Może główny bohatek który jest POSTACIĄ PRAWDZIWĄ sam niewie jak to sie stało że go wtedy zatrudnili A może dlatego że był niebywale pracowity!!!! FILM JEST NA FAKTACH Zakończenie nie jest banalne tylko prawdziwe Nie wymyślone przez scenarzystów tylko przez życie Pozdrawiam
Zakończenie jest ok. W gwoli ścisłości: Jay Twistle mówi toalecie do Chris Gardner już pod sam koniec, ze jest z niego dumny bo zdobył 31 klientów (nie pamiętam jaka nazwa firmy tu pada), na co Chris odpowiada, że to dzięki znajomością z meczu (jeżeli tego też nie pamiętasz to główny bohater był na meczu:P ). Poza tym do tego dochodzi parę scen z wymianą wizytówek itp. Poza tym sądzę, że gdyby reżyser skupił się przede wszystkim na sukcesach Chrisa w pracy to widz zupełnie by nie skupiał się na jego życiowej tragedii i wtedy dopiero powstałby banał...

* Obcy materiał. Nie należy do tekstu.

(* ===== verification/TrainerProgress.v ===== *)
(** * The training loop ends

    Every turn counts one step, so the loop needs no more turns than there are steps
    to go, and a training that returns has reached its last step and saved there. *)
From S2P Require Import Prelude Float PagedKv GenerationControl TrainData TrainDataSpec TrainLoaderSpec.
From S2P Require Import TrainDisk Safetensors SafetensorsSpec Trainer TrainerSpec TrainerResume.
From S2P Require Import TrainerAtomic.
Open Scope nat_scope.
Open Scope list_scope.
Open Scope m_scope.

(** ** Computations that never run out of fuel *)
Definition dry_res {E A} (r : res E A) : Prop := r ≠ Panic OutOfFuel.
Definition dry {S E A} (m : M S E A) : Prop := ∀ s, dry_res (m s).1.

Create HintDb dry.

Section Results.
Context {E : Type}.

Lemma dry_ok {A} (a : A) : dry_res (E := E) (Ok a).
Proof. done. Qed.
Lemma dry_err {A} (e : E) : dry_res (A := A) (Err e).
Proof. done. Qed.
Lemma dry_overflow {A} : dry_res (E := E) (A := A) (Panic Overflow).
Proof. done. Qed.
Lemma dry_expect {A} (o : option A) : dry_res (E := E) (expect Overflow o).
Proof. by destruct o. Qed.
Lemma dry_bind_res {A B} (r : res E A) (k : A → res E B) : dry_res r → (∀ a, dry_res (k a)) → dry_res (do? a := r in k a).
Proof. destruct r; simpl; [auto|done|]. intros Hr _ [= ->]. by apply Hr. Qed.
Lemma dry_map_res {A B} (f : A → res E B) l : (∀ a, dry_res (f a)) → dry_res (map_res f l).
Proof. intros Hf. induction l; simpl; [done|]. apply dry_bind_res; [done|]. intros b. by apply dry_bind_res. Qed.
Lemma dry_fold_res {A B} (f : A → B → res E A) l : (∀ a b, dry_res (f a b)) → ∀ a, dry_res (fold_res f a l).
Proof. intros Hf. induction l; intros a'; simpl; [done|]. by apply dry_bind_res. Qed.
Lemma dry_map_err {X A} (f : X → E) (r : res X A) : dry_res r → dry_res (map_err f r).
Proof. destruct r; simpl; [done..|]. intros Hr [= ->]. by apply Hr. Qed.
End Results.

Lemma dry_of_fallible {A} f (x : Fallible A) : dry_res (of_fallible f x).
Proof. by destruct x. Qed.

Section Computations.
Context {S E : Type}.
Implicit Types s : S.

Lemma dry_ret {A} (a : A) : dry (S := S) (E := E) (mret a).
Proof. done. Qed.
Lemma dry_throw {A} e : dry (S := S) (E := E) (A := A) (mthrow e).
Proof. done. Qed.
Lemma dry_get : dry (S := S) (E := E) mget.
Proof. done. Qed.
Lemma dry_modify f : dry (S := S) (E := E) (mmodify f).
Proof. done. Qed.
Lemma dry_lift {A} (r : res E A) : dry_res r → dry (S := S) (mlift r).
Proof. by intros Hr s. Qed.
Lemma dry_mexpect {A} p (o : option A) : p ≠ OutOfFuel → dry (S := S) (E := E) (mexpect p o).
Proof. intros Hp s. unfold dry_res. destruct o; simpl; congruence. Qed.
Lemma dry_ok_or {A} (o : option A) e : dry (S := S) (E := E) (mok_or o e).
Proof. by destruct o. Qed.
Lemma dry_bind {A B} (m : M S E A) (k : A → M S E B) : dry m → (∀ a, dry (k a)) → dry (let! a := m in k a).
Proof.
  intros Hm Hk s. unfold mbind'. specialize (Hm s). destruct (m s) as [[a|e|p] s']; simpl in *; [apply Hk|done|].
  intros [= ->]. by apply Hm.
Qed.
Lemma dry_catch {A} (m : M S E A) handler : dry m → (∀ e, dry (handler e)) → dry (mcatch m handler).
Proof. intros Hm Hh s. unfold mcatch. specialize (Hm s). destruct (m s) as [[a|e|p] s']; simpl in *; [done|apply Hh|done]. Qed.
Lemma dry_mfor {A} (l : list A) (m : A → M S E unit) : (∀ a, dry (m a)) → dry (mfor l m).
Proof. intros Hm. induction l; simpl; [done|]. by apply dry_bind. Qed.
Lemma dry_mmap {A B} (l : list A) (m : A → M S E B) : (∀ a, dry (m a)) → dry (mmap l m).
Proof. intros Hm. induction l; simpl; [done|]. apply dry_bind; [done|]. intros b. by apply dry_bind. Qed.
End Computations.

(** Steps through a computation: its binds, its calls, its branches. *)
Ltac dry_step :=
  first
    [ apply dry_ok | apply dry_err | apply dry_overflow | apply dry_expect | apply dry_of_fallible
    | apply dry_ret | apply dry_throw | apply dry_get | apply dry_modify | apply dry_ok_or
    | apply dry_mexpect; discriminate
    | apply dry_lift | apply dry_map_err
    | apply dry_bind_res; [|intros] | apply dry_bind; [|intros] | apply dry_catch; [|intros]
    | apply dry_mfor; intros | apply dry_mmap; intros | apply dry_map_res; intros | apply dry_fold_res; intros
    | match goal with |- context [match ?x with _ => _ end] => destruct x end ].
Ltac drain := repeat first [progress eauto with dry | dry_step].

(** ** The loader *)
Lemma dry_collate examples pad : dry_res (collate examples pad).
Proof. unfold collate, pad_row. drain. Qed.
#[export] Hint Resolve dry_collate : dry.

Lemma dry_reorder : dry reorder.
Proof. unfold reorder. drain. Qed.
#[export] Hint Resolve dry_reorder : dry.

Lemma dry_next_global : dry next_global.
Proof. unfold next_global, start_epoch. drain. Qed.
#[export] Hint Resolve dry_next_global : dry.

Lemma dry_next_batch : dry next_batch.
Proof.
  unfold next_batch. drain. generalize (@None SftBatch). generalize (seq 0 (world_size a)).
  intros l. induction l as [|shard l IH]; intros o; simpl; drain.
Qed.
#[export] Hint Resolve dry_next_batch : dry.

(** ** The directory *)
Lemma dry_next : dry fs_next.
Proof. intros d. unfold fs_next. by destruct (ck_faults d). Qed.
#[export] Hint Resolve dry_next : dry.

Lemma dry_try : dry fs_try.
Proof. unfold fs_try. drain. Qed.
#[export] Hint Resolve dry_try : dry.

Lemma dry_dir name : dry (fs_dir name).
Proof. unfold fs_dir, fs_entries. drain. Qed.
#[export] Hint Resolve dry_dir : dry.

Lemma dry_put_node name node : dry (put_node name node).
Proof. unfold put_node, fs_entries. drain. Qed.
#[export] Hint Resolve dry_put_node : dry.

Lemma dry_get_file place : dry (get_file place).
Proof. unfold get_file, fs_entries. drain. Qed.
Lemma dry_put_file place bytes : dry (put_file place bytes).
Proof. unfold put_file, fs_entries. drain. Qed.
#[export] Hint Resolve dry_get_file dry_put_file : dry.

Lemma dry_create_root : dry fs_create_root.
Proof. unfold fs_create_root. drain. Qed.
Lemma dry_exists name : dry (fs_exists name).
Proof. unfold fs_exists. drain. Qed.
Lemma dry_create_dir name : dry (fs_create_dir name).
Proof. unfold fs_create_dir, fs_entries. drain. Qed.
Lemma dry_remove_dir name : dry (fs_remove_dir_all name).
Proof. unfold fs_remove_dir_all, fs_entries. drain. Qed.
Lemma dry_rename_dir from to : dry (fs_rename_dir from to).
Proof. unfold fs_rename_dir, fs_entries. drain. Qed.
Lemma dry_read_dir : dry fs_read_dir.
Proof. unfold fs_read_dir, fs_entries. drain. Qed.
Lemma dry_write place bytes : dry (fs_write place bytes).
Proof. unfold fs_write, fs_create, fs_append. drain. Qed.
#[export] Hint Resolve dry_create_root dry_exists dry_create_dir dry_remove_dir dry_rename_dir dry_read_dir dry_write : dry.

Lemma dry_header_loop `{CheckpointData} tensors offset header : dry_res (header_loop tensors offset header).
Proof. intros Hp. by apply header_loop_panics in Hp. Qed.
#[export] Hint Resolve dry_header_loop : dry.

Lemma dry_write_safetensors `{CheckpointData} dir name tensors metadata : dry (write_safetensors dir name tensors metadata).
Proof.
  unfold write_safetensors, write_temporary, ignoring, fs_create, fs_append, fs_rename_file, fs_remove_file. drain.
Qed.
#[export] Hint Resolve dry_write_safetensors : dry.

(** ** The trainer *)
Section Training.
Context `{SftModel} {CO : Cosine} {CL : Clock}.
Implicit Types t : SftTrainer.
Notation TrainM := (M SftTrainer TrainError).

Lemma dry_on_disk {A} describe (m : DiskM A) : dry m → dry (on_disk describe m).
Proof.
  intros Hm t. unfold on_disk. specialize (Hm (tr_disk t)). destruct (m (tr_disk t)) as [r d]. by apply dry_map_err.
Qed.

Lemma dry_now : dry now.
Proof. done. Qed.

Lemma dry_micro_loss t batch n : dry_res (micro_loss t batch n).
Proof. unfold micro_loss, loss_chunk_rows, cross_entropy_chunk_rows. drain. Qed.

Lemma dry_micro_loop {T} `{!Trained T} t (module : T) n batches : ∀ acc loss, dry_res (micro_loop t module n batches acc loss).
Proof.
  induction batches as [|b batches IH]; intros acc loss; simpl; [done|]. unfold read_scalar.
  drain.
Qed.
#[local] Hint Resolve dry_micro_loop : dry.

Lemma dry_step_gradients {T} `{!Trained T} t (module : T) n batches : dry_res (step_gradients t module n batches).
Proof. unfold step_gradients, clip_global_norm, synchronize. drain. Qed.
#[local] Hint Resolve dry_step_gradients : dry.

A tak pomijając już kwestie czy zakończenie jest odpowiednie czy nie uważam,że największym sukcesem twórców są emocje, jakie potrafili wywołać w widzach. Jak byłem w kinie to wszystkie dziewczyny w okolicy przecierały chusteczką oczy. Sądzę, ze nie jeden facet też się wzruszył.
Pozdrawiam:-)
Nie wiem czy 31 klientów do dużo, bo film milczy o tym ile i z jakim trudem zdobyli współstażyści głównego bohatera.
widać jak nieuważnie oglądałeś film i zapomniałeś o jednym bardzo istotnym fakcie - klienci ... szanowny Jay wspomniał przecież w rozmowie w toalecie ilu to klientów Chris ściągnął do ich firmy ? nieprawdaż ? jego pracowitość , determinacja , zapewne bardzo dobry wynik testu i osiągnięcia ( wyraźnie mowa jest o liczbie klientów jakich zdobył ) to wszystko z pewnością dało mu tam angaż -
Zapomnieliście dodać jeszcze o jego cv które czyta dyrektor w pewnym momencie filmu . Było tam napisane cos o wyróżnieniu o pierwszym miejscu w klasie zresztą Chris nieraz wspomina ze był w szkole bystry dobry z matematyki itp. Dla mnie było oczywiste że jest on ponad przeciętnie uzdolniony .....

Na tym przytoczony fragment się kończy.